[Stored data entries]

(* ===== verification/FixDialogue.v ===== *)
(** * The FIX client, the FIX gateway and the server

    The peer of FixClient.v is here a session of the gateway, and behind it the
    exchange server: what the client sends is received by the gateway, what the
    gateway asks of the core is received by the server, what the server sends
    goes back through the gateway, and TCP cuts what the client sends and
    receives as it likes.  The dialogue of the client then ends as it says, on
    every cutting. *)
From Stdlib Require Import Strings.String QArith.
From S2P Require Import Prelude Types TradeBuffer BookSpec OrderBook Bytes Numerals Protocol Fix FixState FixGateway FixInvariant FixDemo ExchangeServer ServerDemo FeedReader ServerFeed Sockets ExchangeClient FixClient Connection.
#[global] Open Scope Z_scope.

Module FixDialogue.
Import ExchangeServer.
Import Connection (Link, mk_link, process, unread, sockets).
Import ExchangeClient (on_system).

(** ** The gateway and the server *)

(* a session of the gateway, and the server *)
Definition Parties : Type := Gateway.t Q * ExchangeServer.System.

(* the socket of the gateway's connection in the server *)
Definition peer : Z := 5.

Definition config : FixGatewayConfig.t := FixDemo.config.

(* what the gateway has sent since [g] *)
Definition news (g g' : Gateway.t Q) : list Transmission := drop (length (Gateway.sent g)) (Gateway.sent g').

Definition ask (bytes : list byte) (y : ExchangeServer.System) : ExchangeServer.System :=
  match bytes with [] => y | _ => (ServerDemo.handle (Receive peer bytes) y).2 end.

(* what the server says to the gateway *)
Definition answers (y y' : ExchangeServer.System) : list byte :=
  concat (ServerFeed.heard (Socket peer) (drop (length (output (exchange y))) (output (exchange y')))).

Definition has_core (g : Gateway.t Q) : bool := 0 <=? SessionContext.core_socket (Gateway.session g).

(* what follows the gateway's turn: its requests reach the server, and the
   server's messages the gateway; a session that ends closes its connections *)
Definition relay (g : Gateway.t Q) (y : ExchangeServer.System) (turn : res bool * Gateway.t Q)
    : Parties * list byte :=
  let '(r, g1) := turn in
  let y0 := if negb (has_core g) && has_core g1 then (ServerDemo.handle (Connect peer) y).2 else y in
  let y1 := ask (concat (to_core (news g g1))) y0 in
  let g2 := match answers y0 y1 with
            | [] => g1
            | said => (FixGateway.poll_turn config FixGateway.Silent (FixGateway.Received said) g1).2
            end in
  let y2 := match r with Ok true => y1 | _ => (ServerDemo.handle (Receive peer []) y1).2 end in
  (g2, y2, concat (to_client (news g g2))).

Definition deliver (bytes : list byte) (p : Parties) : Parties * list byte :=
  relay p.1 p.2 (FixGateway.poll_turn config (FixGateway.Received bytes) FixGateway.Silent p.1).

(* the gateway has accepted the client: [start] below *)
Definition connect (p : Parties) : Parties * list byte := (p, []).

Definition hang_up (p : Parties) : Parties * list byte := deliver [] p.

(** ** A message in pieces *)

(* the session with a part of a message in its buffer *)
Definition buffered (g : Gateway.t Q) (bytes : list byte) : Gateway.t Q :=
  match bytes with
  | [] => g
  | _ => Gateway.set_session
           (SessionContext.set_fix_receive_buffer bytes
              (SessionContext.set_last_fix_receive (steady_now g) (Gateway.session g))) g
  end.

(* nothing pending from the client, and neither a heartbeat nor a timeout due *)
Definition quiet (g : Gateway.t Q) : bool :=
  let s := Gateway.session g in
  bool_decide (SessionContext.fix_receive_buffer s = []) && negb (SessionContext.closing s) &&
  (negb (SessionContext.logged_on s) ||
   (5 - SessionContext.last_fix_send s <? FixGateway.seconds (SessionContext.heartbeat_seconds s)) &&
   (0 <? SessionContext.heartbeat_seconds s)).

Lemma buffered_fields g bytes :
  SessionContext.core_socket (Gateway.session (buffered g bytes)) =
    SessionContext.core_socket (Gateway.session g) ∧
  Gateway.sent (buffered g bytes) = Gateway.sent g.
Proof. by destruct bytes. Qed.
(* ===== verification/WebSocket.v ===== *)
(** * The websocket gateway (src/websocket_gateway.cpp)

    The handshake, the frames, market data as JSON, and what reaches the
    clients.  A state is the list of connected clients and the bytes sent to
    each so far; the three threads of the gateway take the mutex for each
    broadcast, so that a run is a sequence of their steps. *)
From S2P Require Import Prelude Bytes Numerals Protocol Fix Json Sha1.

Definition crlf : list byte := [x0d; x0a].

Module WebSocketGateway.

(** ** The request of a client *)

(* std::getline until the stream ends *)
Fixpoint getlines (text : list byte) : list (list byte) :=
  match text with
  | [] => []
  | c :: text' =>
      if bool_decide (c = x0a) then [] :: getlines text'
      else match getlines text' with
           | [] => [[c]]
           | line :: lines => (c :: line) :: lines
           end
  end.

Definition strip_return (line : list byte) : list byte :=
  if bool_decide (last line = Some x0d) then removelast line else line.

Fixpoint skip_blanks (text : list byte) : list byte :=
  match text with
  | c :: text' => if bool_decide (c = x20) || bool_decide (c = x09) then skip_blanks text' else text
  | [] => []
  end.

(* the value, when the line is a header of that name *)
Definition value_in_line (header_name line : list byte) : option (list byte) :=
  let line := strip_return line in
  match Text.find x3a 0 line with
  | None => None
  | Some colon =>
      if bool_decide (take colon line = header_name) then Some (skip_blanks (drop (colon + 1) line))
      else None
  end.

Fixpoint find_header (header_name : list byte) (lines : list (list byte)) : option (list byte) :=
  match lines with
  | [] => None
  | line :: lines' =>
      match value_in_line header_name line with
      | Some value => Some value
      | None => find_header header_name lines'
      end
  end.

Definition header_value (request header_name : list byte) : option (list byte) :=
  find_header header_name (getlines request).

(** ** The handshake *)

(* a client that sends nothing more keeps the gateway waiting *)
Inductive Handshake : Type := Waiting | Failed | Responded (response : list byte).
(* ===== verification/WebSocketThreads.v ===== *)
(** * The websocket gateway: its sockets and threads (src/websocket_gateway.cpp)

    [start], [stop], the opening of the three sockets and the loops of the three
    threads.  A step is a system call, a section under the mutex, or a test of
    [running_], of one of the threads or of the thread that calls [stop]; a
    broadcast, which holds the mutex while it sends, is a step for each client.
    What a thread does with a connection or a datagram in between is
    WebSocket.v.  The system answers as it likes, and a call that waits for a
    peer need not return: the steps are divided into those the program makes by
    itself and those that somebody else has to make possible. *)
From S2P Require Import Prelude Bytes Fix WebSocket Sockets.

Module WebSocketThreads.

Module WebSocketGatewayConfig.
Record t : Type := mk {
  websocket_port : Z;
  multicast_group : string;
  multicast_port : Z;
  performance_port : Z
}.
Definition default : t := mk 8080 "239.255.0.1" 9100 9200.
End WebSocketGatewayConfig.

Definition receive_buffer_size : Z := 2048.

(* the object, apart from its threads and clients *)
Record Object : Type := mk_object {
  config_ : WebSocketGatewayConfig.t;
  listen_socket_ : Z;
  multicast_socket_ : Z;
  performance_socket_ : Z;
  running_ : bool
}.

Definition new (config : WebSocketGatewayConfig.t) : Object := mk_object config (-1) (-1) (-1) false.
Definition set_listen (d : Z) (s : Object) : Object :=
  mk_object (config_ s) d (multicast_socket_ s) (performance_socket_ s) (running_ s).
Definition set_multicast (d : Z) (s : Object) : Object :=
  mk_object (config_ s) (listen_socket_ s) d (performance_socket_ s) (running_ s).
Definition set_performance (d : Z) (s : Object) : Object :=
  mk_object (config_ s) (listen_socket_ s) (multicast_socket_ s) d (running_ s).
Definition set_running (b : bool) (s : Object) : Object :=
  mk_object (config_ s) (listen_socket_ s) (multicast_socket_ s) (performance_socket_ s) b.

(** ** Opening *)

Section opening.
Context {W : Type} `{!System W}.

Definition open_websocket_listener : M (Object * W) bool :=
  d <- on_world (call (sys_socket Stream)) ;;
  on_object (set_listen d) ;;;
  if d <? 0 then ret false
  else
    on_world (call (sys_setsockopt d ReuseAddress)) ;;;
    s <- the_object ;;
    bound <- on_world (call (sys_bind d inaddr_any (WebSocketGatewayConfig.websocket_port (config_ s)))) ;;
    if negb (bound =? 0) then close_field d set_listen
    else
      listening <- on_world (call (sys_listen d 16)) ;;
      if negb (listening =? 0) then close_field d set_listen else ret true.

About this exercise →
Please give back, exactly as it stands above, the stretch from the line with "Module WebSocketGatewayConfig." through the line with "(* the object, apart", and no line outside it.

Response to this task →
Module WebSocketGatewayConfig.
Record t : Type := mk {
  websocket_port : Z;
  multicast_group : string;
  multicast_port : Z;
  performance_port : Z
}.
Definition default : t := mk 8080 "239.255.0.1" 9100 9200.
End WebSocketGatewayConfig.

Definition receive_buffer_size : Z := 2048.

(* the object, apart from its threads and clients *)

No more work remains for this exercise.